You can see dotted arrow showing which attribute relates to which annotation.
While this is not strictly speaking provenance information, it is displayed
nonetheless to avoid any confusion, especially in the case where attributes
created by one operation are afterwards copied to new annotations (cf
`attrs_to_copy` as explained in the [First steps tutorial](first_steps.md#detecting-negation)).

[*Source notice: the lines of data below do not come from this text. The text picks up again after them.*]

(** * Scheduler core of [scripts/multi_agent_parallel_execution.py]

    A shallow embedding of the [AgentManager] class: the priority queue, the
    agent selector, the dispatcher batch, the completion handler, the health
    monitor sweep, the performance tracker and the status report.

    Conventions of the embedding:
    - Python [float] timestamps and scores are exact rationals ([Qc]); every
      call of [time.time()] is an explicit argument of the function that
      makes it;
    - [self.agents] is an insertion-ordered dictionary, kept as an association
      list with unique keys; [self.active_tasks] is a [gmap];
    - the objects mutated in place by the source ([Agent], [Task]) are values
      stored in these collections; a method returns the manager it leaves
      behind;
    - [self.browser_agents] has the keys of [self.agents] and is only passed
      on to the executor, whose answer is the [ExecOutcome] argument of
      [_execute_task]; the [Agent] object a running execution holds is named
      by its key;
    - [str.lower] is the ASCII lowering of the description. *)

From Stdlib Require Import QArith Qcanon.
From stdpp Require Import base numbers list strings gmap pretty sorting.

Local Open Scope string_scope.
Local Open Scope list_scope.

Set Warnings "-clear-no-such-hyp".

(** ** Enumerations (source lines 26-38) *)

Inductive AgentStatus := IDLE | BUSY | ERROR | OFFLINE.

Inductive TaskPriority := LOW | NORMAL | HIGH | CRITICAL.

#[global] Instance AgentStatus_eq_dec : EqDecision AgentStatus.
Proof. solve_decision. Defined.

#[global] Instance TaskPriority_eq_dec : EqDecision TaskPriority.
Proof. solve_decision. Defined.

(** [AgentStatus.value] *)
Definition status_value (s : AgentStatus) : string :=
  match s with
  | IDLE => "idle" | BUSY => "busy" | ERROR => "error" | OFFLINE => "offline"
  end.

(** [TaskPriority.value] *)
Definition priority_value (p : TaskPriority) : Z :=
  match p with
  | LOW => 1 | NORMAL => 2 | HIGH => 3 | CRITICAL => 4
  end.

(** ** Numbers *)

Definition Qc_of_nat (n : nat) : Qc := Qc_of_Z (Z.of_nat n).

(** The literal [0.1] of the load-balancing penalty. *)
Definition one_tenth : Qc := Q2Qc (1 # 10).

(** Python's [max(a, b)] on two numbers: [b] wins only when it is strictly
    greater. *)
Definition py_max (a b : Qc) : Qc := if bool_decide (a < b)%Qc then b else a.

(** ** The dictionary returned by an executor (source lines 95-107, 114)

    Only the keys read by the manager are optional fields: [.get] supplies a
    default when one is absent. *)

Record ExecResult := mkExecResult {
  res_success : option bool;
  res_error : option string;
  res_execution_time : option Qc;
  res_data : option string
}.

(** What awaiting [browser_agent.execute_task(task)] produces. *)
Inductive ExecOutcome :=
| Returned (r : ExecResult)
| Raised (msg : string).

(** ** Task (source lines 40-56) *)

Module Task.
Record t := mk {
  id : string;
  name : string;
  description : string;
  url : string;
  actions : list string;
  priority : TaskPriority;
  timeout : Z;
  retry_count : Z;
  created_at : option Qc;
  assigned_agent : option string;
  started_at : option Qc;
  completed_at : option Qc;
  result : option ExecResult;
  error : option string
}.

Definition set_created_at (v : option Qc) (k : t) : t :=
  mk (id k) (name k) (description k) (url k) (actions k) (priority k)
     (timeout k) (retry_count k) v (assigned_agent k) (started_at k)
     (completed_at k) (result k) (error k).

Definition set_assigned_agent (v : option string) (k : t) : t :=
  mk (id k) (name k) (description k) (url k) (actions k) (priority k)
     (timeout k) (retry_count k) (created_at k) v (started_at k)
     (completed_at k) (result k) (error k).

Definition set_started_at (v : option Qc) (k : t) : t :=
  mk (id k) (name k) (description k) (url k) (actions k) (priority k)
     (timeout k) (retry_count k) (created_at k) (assigned_agent k) v
     (completed_at k) (result k) (error k).

Definition set_completed_at (v : option Qc) (k : t) : t :=
  mk (id k) (name k) (description k) (url k) (actions k) (priority k)
     (timeout k) (retry_count k) (created_at k) (assigned_agent k)
     (started_at k) v (result k) (error k).

Definition set_result (v : option ExecResult) (k : t) : t :=
  mk (id k) (name k) (description k) (url k) (actions k) (priority k)
     (timeout k) (retry_count k) (created_at k) (assigned_agent k)
     (started_at k) (completed_at k) v (error k).

Definition set_error (v : option string) (k : t) : t :=
  mk (id k) (name k) (description k) (url k) (actions k) (priority k)
     (timeout k) (retry_count k) (created_at k) (assigned_agent k)
     (started_at k) (completed_at k) (result k) v.

(** The constructor call of the source with every defaulted field left
    out. *)
Definition new (i n d u : string) (acts : list string) (p : TaskPriority)
    (tmo retries : Z) : t :=
  mk i n d u acts p tmo retries None None None None None None.
End Task.

(** ** Agent (source lines 58-70) *)

Module Agent.
Record t := mk {
  id : string;
  name : string;
  status : AgentStatus;
  current_task : option string;
  completed_tasks : nat;
  failed_tasks : nat;
  total_execution_time : Qc;
  last_activity : Qc;
  capabilities : list string;
  max_concurrent_tasks : nat
}.

Definition set_status (v : AgentStatus) (a : t) : t :=
  mk (id a) (name a) v (current_task a) (completed_tasks a) (failed_tasks a)
     (total_execution_time a) (last_activity a) (capabilities a)
     (max_concurrent_tasks a).

Definition set_current_task (v : option string) (a : t) : t :=
  mk (id a) (name a) (status a) v (completed_tasks a) (failed_tasks a)
     (total_execution_time a) (last_activity a) (capabilities a)
     (max_concurrent_tasks a).

Definition set_completed_tasks (v : nat) (a : t) : t :=
  mk (id a) (name a) (status a) (current_task a) v (failed_tasks a)
     (total_execution_time a) (last_activity a) (capabilities a)
     (max_concurrent_tasks a).

Definition set_failed_tasks (v : nat) (a : t) : t :=
  mk (id a) (name a) (status a) (current_task a) (completed_tasks a) v
     (total_execution_time a) (last_activity a) (capabilities a)
     (max_concurrent_tasks a).

Definition set_total_execution_time (v : Qc) (a : t) : t :=
  mk (id a) (name a) (status a) (current_task a) (completed_tasks a)
     (failed_tasks a) v (last_activity a) (capabilities a)
     (max_concurrent_tasks a).

Definition set_last_activity (v : Qc) (a : t) : t :=
  mk (id a) (name a) (status a) (current_task a) (completed_tasks a)
     (failed_tasks a) (total_execution_time a) v (capabilities a)
     (max_concurrent_tasks a).
End Agent.

(** ** The [stats] dictionary of the manager (source lines 129-135) *)

Module Stats.
Record t := mk {
  total_tasks : nat;
  completed_tasks : nat;
  failed_tasks : nat;
  average_execution_time : Qc;
  start_time : Qc
}.

Definition set_total_tasks (v : nat) (s : t) : t :=
  mk v (completed_tasks s) (failed_tasks s) (average_execution_time s)
     (start_time s).

Definition set_completed_tasks (v : nat) (s : t) : t :=
  mk (total_tasks s) v (failed_tasks s) (average_execution_time s)
     (start_time s).

Definition set_failed_tasks (v : nat) (s : t) : t :=
  mk (total_tasks s) (completed_tasks s) v (average_execution_time s)
     (start_time s).

Definition set_average_execution_time (v : Qc) (s : t) : t :=
  mk (total_tasks s) (completed_tasks s) (failed_tasks s) v (start_time s).

Definition set_start_time (v : Qc) (s : t) : t :=
  mk (total_tasks s) (completed_tasks s) (failed_tasks s)
     (average_execution_time s) v.
End Stats.

(** ** Insertion-ordered dictionaries *)

Section Dict.
Context {V : Type}.

  (** [d.get(k)] *)
Fixpoint dict_get (d : list (string * V)) (k : string) : option V :=
    match d with
    | [] => None
    | (k', v) :: d' => if decide (k' = k) then Some v else dict_get d' k
    end.

  (** [d[k] = v]: an existing key keeps its position, a new key goes last. *)
Fixpoint dict_set (d : list (string * V)) (k : string) (v : V)
      : list (string * V) :=
    match d with
    | [] => [(k, v)]
    | (k', v') :: d' =>
        if decide (k' = k) then (k, v) :: d' else (k', v') :: dict_set d' k v
    end.

  (** In-place mutation of the object stored under [k]. *)
Fixpoint dict_update (d : list (string * V)) (k : string) (f : V -> V)
      : list (string * V) :=
    match d with
    | [] => []
    | (k', v') :: d' =>
        if decide (k' = k) then (k', f v') :: d'
        else (k', v') :: dict_update d' k f
    end.

  (** [d.values()] *)
Definition dict_values (d : list (string * V)) : list V := snd <$> d.
End Dict.

(** ** The manager (source lines 121-135) *)

Record AgentManager := mkManager {
  max_agents : Z;
  agents : list (string * Agent.t);
  task_queue : list Task.t;
  completed_tasks : list Task.t;
  active_tasks : gmap string Task.t;
  is_running : bool;
  stats : Stats.t
}.

Definition set_agents (v : list (string * Agent.t)) (m : AgentManager) :=
  mkManager (max_agents m) v (task_queue m) (completed_tasks m)
            (active_tasks m) (is_running m) (stats m).

Definition set_task_queue (v : list Task.t) (m : AgentManager) :=
  mkManager (max_agents m) (agents m) v (completed_tasks m)
            (active_tasks m) (is_running m) (stats m).

Definition set_completed_tasks (v : list Task.t) (m : AgentManager) :=
  mkManager (max_agents m) (agents m) (task_queue m) v
            (active_tasks m) (is_running m) (stats m).

Definition set_active_tasks (v : gmap string Task.t) (m : AgentManager) :=
  mkManager (max_agents m) (agents m) (task_queue m) (completed_tasks m)
            v (is_running m) (stats m).

Definition set_is_running (v : bool) (m : AgentManager) :=
  mkManager (max_agents m) (agents m) (task_queue m) (completed_tasks m)
            (active_tasks m) v (stats m).

Definition set_stats (v : Stats.t) (m : AgentManager) :=
  mkManager (max_agents m) (agents m) (task_queue m) (completed_tasks m)
            (active_tasks m) (is_running m) v.

(** [AgentManager.__init__] *)
Definition new_manager (n : Z) : AgentManager :=
  mkManager n [] [] [] ∅ false (Stats.mk 0 0 0 (Qc_of_Z 0) (Qc_of_Z 0)).

(** ** String helpers used by the keyword inference *)

(** One character of [str.lower()], on ASCII letters. *)
Definition lower_ascii (c : Ascii.ascii) : Ascii.ascii :=
  let n := Ascii.nat_of_ascii c in
  if (65 <=? n)%nat && (n <=? 90)%nat then Ascii.ascii_of_nat (n + 32)
  else c.

(** [s.lower()] *)
Fixpoint lower (s : string) : string :=
  match s with
  | EmptyString => EmptyString
  | String c s' => String (lower_ascii c) (lower s')
  end.

(** [needle in s] on strings: [needle] occurs as a contiguous substring. *)
Fixpoint contains (needle s : string) : bool :=
  String.prefix needle s
  || match s with
     | EmptyString => false
     | String _ s' => contains needle s'
     end.

(** ** Selector *)

(** [_extract_task_requirements] (source lines 285-299). *)
Definition _extract_task_requirements (task : Task.t) : list string :=
  let d := lower (Task.description task) in
  let requirements : list string := [] in
  let requirements :=
    if contains "form" d then (requirements ++ ["form_filling"])%list
    else requirements in
  let requirements :=
    if contains "scrape" d || contains "extract" d
    then (requirements ++ ["scraping"])%list else requirements in
  let requirements :=
    if contains "test" d then (requirements ++ ["testing"])%list
    else requirements in
  let requirements :=
    if contains "monitor" d then (requirements ++ ["monitoring"])%list
    else requirements in
  match requirements with
  | [] => ["general"]
  | _ => requirements
  end.

(** [len(set(agent.capabilities) & set(task_requirements))] *)
Definition matching_capabilities (agent : Agent.t) (task : Task.t) : nat :=
  size ((list_to_set (Agent.capabilities agent) : gset string)
        ∩ list_to_set (_extract_task_requirements task)).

Expanding one more level of sub-provenance gives us the following graph:

```{code-cell} ipython3
---
mystnb:
  image:
    align: center
---
save_prov_to_dot(prov_tracer, dot_file, max_sub_prov_depth=1)
display_dot(dot_file)
```

We now see the details of the operations and data items handled in our main
pipeline: a sub-pipeline created sentence segments and negation
attributes, then the `RegexpMatcher` created entities, using the sentences
segments. The negation attributes were attached to both the sentences and the
entities derived from the sentences.


To have more details about the processing inside the context sub-pipeline, we
have to go one step deeper:

```{code-cell} ipython3
---
mystnb:
  image:
    align: center
---
save_prov_to_dot(prov_tracer, dot_file, max_sub_prov_depth=2)
display_dot(dot_file)
```

## Wrapping it up

In this tutorial, we have seen how we can use `ProvTracer` to keep information
about how annotations and attributes were generated, ie. which operation created
them, using which data as input.

We have also seen how, when using pipelines and sub-pipelines, the provenance
information in a `ProvTracer` will be composed, the same way that our processing
graph is. This allows us to later display the level of details that we want to
see when inspecting provenance.

Finally, we have seen how the `save_prov_to_dot()` helper function can be used
to quickly visualize the captured provenance information. For more advanced
provenance usage, you may want to look at the [provenance API
docs](api:core:provenance). The source code of `save_prov_to_dot()` can also
serve as a reference on how to use it.